* [Your objective]: Everything from the first line below through the line with "Definition Update (service" is to be transcribed exactly, and nothing past it.

* [Data records]:
^^^^

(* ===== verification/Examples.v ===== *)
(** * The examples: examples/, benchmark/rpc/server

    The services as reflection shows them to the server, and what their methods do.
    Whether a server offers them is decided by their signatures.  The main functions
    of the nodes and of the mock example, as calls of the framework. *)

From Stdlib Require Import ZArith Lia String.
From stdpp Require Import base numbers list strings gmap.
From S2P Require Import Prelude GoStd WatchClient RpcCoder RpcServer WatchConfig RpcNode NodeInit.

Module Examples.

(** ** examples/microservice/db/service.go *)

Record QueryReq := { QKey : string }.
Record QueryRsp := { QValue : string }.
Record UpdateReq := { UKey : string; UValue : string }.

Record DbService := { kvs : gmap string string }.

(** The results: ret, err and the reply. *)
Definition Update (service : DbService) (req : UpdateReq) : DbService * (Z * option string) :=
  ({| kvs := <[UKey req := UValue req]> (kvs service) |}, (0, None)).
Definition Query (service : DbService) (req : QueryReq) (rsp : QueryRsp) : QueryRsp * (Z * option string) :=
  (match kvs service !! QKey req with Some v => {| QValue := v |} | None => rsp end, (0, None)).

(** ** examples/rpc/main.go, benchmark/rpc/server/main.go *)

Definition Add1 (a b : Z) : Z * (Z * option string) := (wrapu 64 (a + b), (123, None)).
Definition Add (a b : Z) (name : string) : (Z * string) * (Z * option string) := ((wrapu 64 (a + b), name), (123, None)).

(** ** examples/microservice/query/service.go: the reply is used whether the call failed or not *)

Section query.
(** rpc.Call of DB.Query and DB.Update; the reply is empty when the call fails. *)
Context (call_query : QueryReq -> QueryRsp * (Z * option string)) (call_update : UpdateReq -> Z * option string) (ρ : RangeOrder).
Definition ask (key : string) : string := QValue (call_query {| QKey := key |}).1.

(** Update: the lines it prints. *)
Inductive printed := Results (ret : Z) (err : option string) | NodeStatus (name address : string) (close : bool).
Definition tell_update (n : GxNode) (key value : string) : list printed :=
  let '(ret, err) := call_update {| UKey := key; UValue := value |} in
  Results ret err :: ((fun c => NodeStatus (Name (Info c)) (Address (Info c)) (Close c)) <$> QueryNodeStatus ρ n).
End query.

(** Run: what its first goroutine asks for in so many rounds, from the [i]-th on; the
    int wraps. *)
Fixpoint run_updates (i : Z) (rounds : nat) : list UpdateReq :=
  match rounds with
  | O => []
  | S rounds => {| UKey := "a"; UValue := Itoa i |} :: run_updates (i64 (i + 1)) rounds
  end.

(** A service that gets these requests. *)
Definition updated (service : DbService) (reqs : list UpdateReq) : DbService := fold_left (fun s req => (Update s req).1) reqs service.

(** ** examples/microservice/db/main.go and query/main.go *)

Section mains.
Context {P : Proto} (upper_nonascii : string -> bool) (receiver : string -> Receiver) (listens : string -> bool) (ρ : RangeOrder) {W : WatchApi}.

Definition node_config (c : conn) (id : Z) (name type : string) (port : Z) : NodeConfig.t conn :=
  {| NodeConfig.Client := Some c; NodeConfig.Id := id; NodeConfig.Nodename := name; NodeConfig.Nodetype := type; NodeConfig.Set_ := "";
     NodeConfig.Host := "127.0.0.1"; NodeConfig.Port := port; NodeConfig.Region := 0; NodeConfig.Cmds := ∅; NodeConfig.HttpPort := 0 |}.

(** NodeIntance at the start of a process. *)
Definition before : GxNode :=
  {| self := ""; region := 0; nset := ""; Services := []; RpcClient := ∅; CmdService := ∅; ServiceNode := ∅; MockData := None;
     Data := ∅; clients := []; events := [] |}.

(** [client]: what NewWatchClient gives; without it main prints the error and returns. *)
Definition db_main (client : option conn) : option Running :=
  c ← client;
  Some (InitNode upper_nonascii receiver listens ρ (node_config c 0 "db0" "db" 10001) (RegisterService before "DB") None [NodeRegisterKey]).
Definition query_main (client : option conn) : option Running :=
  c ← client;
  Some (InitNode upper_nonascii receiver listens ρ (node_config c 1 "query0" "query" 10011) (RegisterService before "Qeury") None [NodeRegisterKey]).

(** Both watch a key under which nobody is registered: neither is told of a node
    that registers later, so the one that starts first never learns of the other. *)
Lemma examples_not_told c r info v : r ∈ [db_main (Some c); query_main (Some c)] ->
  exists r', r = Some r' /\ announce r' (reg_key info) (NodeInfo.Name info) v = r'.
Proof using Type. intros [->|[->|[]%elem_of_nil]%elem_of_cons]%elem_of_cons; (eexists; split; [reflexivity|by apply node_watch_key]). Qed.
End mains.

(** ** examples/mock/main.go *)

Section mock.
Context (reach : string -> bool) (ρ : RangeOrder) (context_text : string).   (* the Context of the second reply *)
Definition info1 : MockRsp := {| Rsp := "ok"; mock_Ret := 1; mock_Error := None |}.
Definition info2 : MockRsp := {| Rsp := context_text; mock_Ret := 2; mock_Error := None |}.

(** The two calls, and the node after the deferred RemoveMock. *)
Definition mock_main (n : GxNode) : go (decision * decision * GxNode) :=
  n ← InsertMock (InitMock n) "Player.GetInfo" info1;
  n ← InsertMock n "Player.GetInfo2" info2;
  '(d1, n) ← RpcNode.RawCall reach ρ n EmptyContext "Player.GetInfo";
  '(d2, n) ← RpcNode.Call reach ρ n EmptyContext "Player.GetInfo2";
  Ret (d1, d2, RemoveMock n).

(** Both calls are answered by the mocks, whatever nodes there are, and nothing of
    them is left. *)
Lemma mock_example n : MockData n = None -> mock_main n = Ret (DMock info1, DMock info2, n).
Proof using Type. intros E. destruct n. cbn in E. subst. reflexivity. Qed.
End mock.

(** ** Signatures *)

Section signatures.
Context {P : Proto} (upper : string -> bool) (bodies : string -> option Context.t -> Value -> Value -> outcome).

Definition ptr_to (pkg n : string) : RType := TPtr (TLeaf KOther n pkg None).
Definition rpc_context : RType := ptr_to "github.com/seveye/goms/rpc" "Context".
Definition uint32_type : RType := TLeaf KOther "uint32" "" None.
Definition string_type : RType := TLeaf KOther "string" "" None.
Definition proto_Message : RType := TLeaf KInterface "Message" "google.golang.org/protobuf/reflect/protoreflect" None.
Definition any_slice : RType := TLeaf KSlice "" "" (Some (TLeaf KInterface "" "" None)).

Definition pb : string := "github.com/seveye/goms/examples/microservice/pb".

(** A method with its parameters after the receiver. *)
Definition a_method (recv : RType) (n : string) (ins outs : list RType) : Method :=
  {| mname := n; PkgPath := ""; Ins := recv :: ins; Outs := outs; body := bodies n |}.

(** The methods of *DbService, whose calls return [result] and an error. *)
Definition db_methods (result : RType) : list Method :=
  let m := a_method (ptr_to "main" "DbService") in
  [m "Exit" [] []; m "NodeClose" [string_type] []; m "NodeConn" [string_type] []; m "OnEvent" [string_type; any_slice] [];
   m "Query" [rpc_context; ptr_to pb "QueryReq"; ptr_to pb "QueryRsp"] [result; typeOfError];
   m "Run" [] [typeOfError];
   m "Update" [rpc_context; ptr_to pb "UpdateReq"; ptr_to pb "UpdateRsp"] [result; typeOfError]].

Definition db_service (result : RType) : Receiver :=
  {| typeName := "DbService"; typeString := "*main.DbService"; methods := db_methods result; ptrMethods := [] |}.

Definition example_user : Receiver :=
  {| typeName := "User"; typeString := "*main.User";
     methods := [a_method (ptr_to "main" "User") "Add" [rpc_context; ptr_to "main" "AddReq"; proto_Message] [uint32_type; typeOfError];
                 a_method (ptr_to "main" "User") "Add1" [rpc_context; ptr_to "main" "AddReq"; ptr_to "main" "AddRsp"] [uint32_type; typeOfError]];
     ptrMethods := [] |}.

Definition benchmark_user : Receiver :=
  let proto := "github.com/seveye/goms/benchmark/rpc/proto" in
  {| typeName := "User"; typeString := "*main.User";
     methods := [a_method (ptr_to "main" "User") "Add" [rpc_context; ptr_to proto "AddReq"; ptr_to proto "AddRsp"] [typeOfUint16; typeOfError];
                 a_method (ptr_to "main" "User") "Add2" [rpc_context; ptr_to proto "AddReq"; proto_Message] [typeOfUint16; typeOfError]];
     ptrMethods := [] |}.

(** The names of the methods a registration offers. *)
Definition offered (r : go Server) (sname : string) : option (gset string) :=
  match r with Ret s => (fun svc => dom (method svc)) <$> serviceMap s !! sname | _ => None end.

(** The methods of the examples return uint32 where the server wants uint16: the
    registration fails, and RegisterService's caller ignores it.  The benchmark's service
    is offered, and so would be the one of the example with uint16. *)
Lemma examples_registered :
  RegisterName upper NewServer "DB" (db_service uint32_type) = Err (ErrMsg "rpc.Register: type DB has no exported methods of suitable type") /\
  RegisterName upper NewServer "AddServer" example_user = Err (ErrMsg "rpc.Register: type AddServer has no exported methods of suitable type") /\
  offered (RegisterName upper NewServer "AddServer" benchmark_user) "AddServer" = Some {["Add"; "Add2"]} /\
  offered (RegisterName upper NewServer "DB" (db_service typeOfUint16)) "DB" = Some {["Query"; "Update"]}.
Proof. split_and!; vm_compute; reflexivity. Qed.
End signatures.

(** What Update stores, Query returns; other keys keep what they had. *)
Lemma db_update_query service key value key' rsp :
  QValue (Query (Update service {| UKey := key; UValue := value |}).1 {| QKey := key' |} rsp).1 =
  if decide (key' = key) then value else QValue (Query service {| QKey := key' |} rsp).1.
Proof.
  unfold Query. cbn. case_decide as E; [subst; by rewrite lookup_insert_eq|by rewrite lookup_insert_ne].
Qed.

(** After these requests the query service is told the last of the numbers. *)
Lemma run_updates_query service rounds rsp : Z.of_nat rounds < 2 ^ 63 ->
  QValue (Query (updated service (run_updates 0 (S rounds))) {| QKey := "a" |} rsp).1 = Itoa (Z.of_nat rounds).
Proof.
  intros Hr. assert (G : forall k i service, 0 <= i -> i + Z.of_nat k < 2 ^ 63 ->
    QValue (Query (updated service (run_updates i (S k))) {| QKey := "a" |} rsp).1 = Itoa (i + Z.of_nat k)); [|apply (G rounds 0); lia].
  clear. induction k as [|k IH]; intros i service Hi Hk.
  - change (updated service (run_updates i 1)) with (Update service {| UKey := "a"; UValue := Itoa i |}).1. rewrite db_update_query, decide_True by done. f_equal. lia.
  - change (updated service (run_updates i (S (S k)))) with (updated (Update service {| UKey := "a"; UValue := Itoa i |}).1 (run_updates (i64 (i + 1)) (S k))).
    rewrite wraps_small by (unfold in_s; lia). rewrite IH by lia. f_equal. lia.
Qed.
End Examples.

^^^^

* [Solved problem]:
(* ===== verification/Examples.v ===== *)
(** * The examples: examples/, benchmark/rpc/server

    The services as reflection shows them to the server, and what their methods do.
    Whether a server offers them is decided by their signatures.  The main functions
    of the nodes and of the mock example, as calls of the framework. *)

From Stdlib Require Import ZArith Lia String.
From stdpp Require Import base numbers list strings gmap.
From S2P Require Import Prelude GoStd WatchClient RpcCoder RpcServer WatchConfig RpcNode NodeInit.

Module Examples.

(** ** examples/microservice/db/service.go *)

Record QueryReq := { QKey : string }.
Record QueryRsp := { QValue : string }.
Record UpdateReq := { UKey : string; UValue : string }.

Record DbService := { kvs : gmap string string }.

(** The results: ret, err and the reply. *)
Definition Update (service : DbService) (req : UpdateReq) : DbService * (Z * option string) :=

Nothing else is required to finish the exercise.